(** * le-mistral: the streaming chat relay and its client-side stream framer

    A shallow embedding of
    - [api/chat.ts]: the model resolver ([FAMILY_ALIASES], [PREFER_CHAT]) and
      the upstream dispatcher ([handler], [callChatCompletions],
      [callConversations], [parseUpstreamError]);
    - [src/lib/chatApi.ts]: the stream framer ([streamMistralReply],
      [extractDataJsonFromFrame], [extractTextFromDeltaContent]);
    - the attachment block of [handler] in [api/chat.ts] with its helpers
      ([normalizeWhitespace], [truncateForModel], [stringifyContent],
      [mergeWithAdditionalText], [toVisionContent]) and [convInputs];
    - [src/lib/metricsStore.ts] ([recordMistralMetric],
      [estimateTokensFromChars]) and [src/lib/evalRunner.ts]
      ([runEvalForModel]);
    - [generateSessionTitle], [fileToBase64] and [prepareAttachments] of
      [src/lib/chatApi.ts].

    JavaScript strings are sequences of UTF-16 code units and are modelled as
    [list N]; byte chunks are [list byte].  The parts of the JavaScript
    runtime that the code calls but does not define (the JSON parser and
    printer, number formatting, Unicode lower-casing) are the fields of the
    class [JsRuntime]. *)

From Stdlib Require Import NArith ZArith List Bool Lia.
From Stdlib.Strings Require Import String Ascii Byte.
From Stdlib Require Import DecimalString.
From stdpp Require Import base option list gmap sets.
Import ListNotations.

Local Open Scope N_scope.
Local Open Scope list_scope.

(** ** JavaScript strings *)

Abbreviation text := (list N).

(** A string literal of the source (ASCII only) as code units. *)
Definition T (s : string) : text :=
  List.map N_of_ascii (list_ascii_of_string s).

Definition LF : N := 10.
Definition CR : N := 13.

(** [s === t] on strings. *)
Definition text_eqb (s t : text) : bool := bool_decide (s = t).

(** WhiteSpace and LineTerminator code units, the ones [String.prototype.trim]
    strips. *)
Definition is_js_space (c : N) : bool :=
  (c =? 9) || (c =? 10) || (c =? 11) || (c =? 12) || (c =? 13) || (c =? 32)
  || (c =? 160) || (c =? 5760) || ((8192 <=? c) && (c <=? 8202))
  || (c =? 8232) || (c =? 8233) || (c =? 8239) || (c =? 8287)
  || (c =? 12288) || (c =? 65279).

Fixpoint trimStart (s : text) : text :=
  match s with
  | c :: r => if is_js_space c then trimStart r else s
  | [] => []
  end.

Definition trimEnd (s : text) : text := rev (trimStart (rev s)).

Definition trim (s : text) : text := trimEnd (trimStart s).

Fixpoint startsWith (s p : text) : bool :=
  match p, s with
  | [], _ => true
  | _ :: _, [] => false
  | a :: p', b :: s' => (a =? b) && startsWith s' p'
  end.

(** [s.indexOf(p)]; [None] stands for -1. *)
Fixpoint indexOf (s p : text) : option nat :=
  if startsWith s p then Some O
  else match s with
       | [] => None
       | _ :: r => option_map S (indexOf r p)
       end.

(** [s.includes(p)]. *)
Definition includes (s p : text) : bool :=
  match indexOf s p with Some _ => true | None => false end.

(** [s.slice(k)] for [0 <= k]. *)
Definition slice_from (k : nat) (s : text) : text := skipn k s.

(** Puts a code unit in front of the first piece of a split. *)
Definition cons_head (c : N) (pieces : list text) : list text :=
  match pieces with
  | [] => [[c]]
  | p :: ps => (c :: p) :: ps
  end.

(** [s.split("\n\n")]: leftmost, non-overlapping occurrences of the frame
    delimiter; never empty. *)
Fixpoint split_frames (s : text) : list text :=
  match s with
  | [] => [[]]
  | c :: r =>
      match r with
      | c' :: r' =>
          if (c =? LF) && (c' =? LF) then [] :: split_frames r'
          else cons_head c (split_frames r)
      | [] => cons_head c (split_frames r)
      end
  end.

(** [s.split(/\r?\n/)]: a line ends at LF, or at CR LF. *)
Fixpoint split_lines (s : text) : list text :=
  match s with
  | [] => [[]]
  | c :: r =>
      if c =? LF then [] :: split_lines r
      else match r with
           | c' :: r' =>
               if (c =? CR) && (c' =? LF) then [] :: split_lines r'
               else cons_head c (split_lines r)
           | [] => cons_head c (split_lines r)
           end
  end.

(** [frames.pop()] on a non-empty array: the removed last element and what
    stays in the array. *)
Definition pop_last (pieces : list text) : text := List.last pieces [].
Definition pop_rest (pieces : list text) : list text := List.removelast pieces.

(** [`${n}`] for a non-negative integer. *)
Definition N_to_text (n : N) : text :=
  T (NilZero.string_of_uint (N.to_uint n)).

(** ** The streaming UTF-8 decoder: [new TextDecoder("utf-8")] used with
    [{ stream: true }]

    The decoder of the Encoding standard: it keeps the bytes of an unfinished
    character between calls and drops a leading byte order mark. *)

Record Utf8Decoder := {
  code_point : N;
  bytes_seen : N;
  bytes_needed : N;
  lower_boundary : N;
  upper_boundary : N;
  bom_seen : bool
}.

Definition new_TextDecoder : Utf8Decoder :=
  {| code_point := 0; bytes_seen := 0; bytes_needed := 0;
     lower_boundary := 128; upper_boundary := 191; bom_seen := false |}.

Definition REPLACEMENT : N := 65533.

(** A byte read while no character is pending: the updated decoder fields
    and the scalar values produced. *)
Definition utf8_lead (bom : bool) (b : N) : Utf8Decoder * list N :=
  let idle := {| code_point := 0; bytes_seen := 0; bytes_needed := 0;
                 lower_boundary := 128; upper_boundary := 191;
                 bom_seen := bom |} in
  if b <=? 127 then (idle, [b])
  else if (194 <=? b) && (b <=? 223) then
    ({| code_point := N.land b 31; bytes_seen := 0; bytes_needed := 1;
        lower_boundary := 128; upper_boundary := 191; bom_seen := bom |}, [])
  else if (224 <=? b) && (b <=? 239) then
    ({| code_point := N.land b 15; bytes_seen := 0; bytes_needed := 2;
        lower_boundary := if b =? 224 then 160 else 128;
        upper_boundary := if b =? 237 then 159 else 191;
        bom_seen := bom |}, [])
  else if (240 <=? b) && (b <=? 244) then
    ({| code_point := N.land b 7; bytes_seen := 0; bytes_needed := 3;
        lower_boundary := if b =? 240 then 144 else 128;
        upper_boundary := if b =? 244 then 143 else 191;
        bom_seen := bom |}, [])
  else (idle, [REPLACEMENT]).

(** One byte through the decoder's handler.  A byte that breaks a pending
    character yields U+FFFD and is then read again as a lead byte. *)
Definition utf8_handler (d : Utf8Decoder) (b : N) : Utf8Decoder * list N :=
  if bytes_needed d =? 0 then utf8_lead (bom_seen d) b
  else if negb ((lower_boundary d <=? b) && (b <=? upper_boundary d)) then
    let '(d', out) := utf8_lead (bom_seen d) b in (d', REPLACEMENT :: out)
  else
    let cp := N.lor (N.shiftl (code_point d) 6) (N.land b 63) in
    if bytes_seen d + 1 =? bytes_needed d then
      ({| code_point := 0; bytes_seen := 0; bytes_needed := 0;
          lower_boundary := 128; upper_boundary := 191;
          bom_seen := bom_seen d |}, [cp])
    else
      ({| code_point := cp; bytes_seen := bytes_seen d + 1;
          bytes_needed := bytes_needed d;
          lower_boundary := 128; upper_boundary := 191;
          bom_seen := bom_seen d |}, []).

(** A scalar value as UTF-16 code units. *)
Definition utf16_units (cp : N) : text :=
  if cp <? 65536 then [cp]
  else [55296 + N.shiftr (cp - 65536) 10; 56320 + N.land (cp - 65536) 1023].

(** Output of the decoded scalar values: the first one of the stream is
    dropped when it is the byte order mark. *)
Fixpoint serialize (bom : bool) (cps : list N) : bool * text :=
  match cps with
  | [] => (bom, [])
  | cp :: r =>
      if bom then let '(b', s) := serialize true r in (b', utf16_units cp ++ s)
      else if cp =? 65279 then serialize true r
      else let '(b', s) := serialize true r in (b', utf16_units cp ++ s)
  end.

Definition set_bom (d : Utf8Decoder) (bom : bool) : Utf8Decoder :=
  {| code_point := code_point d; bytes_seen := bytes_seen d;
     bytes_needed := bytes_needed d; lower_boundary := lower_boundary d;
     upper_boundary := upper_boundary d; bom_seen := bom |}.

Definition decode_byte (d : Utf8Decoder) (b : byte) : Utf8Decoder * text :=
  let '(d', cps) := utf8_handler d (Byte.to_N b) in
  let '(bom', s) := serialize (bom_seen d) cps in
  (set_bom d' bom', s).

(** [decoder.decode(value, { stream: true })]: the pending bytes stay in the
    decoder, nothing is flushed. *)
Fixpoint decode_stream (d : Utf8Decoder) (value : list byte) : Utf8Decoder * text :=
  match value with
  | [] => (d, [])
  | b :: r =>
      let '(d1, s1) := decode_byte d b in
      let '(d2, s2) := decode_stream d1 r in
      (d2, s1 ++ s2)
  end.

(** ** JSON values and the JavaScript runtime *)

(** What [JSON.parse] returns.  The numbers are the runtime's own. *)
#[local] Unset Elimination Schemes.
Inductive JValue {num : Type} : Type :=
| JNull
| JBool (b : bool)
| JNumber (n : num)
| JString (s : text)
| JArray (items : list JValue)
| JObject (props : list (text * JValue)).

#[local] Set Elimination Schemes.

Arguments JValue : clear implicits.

...

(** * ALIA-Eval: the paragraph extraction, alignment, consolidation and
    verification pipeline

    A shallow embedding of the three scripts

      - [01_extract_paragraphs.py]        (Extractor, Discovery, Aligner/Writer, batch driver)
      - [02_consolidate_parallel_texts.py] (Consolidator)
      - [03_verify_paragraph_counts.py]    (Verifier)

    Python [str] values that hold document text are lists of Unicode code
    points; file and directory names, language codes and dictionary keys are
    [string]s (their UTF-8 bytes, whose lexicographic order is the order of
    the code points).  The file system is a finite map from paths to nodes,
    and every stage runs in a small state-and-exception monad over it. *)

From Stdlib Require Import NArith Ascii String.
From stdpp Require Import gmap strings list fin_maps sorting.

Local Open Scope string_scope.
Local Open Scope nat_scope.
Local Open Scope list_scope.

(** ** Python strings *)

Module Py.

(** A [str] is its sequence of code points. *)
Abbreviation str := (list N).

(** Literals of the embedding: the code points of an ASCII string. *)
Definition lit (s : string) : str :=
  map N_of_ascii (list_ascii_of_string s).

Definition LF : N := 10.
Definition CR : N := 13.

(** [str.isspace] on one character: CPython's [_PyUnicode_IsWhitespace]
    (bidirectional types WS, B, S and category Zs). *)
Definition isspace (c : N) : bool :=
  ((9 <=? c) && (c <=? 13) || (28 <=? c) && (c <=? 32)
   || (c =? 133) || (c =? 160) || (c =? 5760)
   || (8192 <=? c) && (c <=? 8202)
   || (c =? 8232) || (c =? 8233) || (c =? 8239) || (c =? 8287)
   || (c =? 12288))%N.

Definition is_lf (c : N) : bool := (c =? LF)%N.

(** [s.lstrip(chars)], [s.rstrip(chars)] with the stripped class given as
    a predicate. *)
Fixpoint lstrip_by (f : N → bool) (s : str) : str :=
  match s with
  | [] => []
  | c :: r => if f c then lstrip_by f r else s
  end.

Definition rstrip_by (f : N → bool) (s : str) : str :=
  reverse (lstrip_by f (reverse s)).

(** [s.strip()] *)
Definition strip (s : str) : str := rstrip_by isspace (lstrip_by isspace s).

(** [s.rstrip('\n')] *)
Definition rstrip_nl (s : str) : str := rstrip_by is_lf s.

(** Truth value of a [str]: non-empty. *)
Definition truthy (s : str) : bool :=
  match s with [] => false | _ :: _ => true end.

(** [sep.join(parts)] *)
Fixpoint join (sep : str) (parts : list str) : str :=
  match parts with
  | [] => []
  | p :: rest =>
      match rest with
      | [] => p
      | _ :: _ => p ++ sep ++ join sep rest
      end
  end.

## Required work
Beginning at the line with "Definition rstrip_nl (s" and stopping after the line with "match rest with", please write out every line of the data above exactly and nothing else.

## Result of this exercise
Definition rstrip_nl (s : str) : str := rstrip_by is_lf s.

(** Truth value of a [str]: non-empty. *)
Definition truthy (s : str) : bool :=
  match s with [] => false | _ :: _ => true end.

(** [sep.join(parts)] *)
Fixpoint join (sep : str) (parts : list str) : str :=
  match parts with
  | [] => []
  | p :: rest =>
      match rest with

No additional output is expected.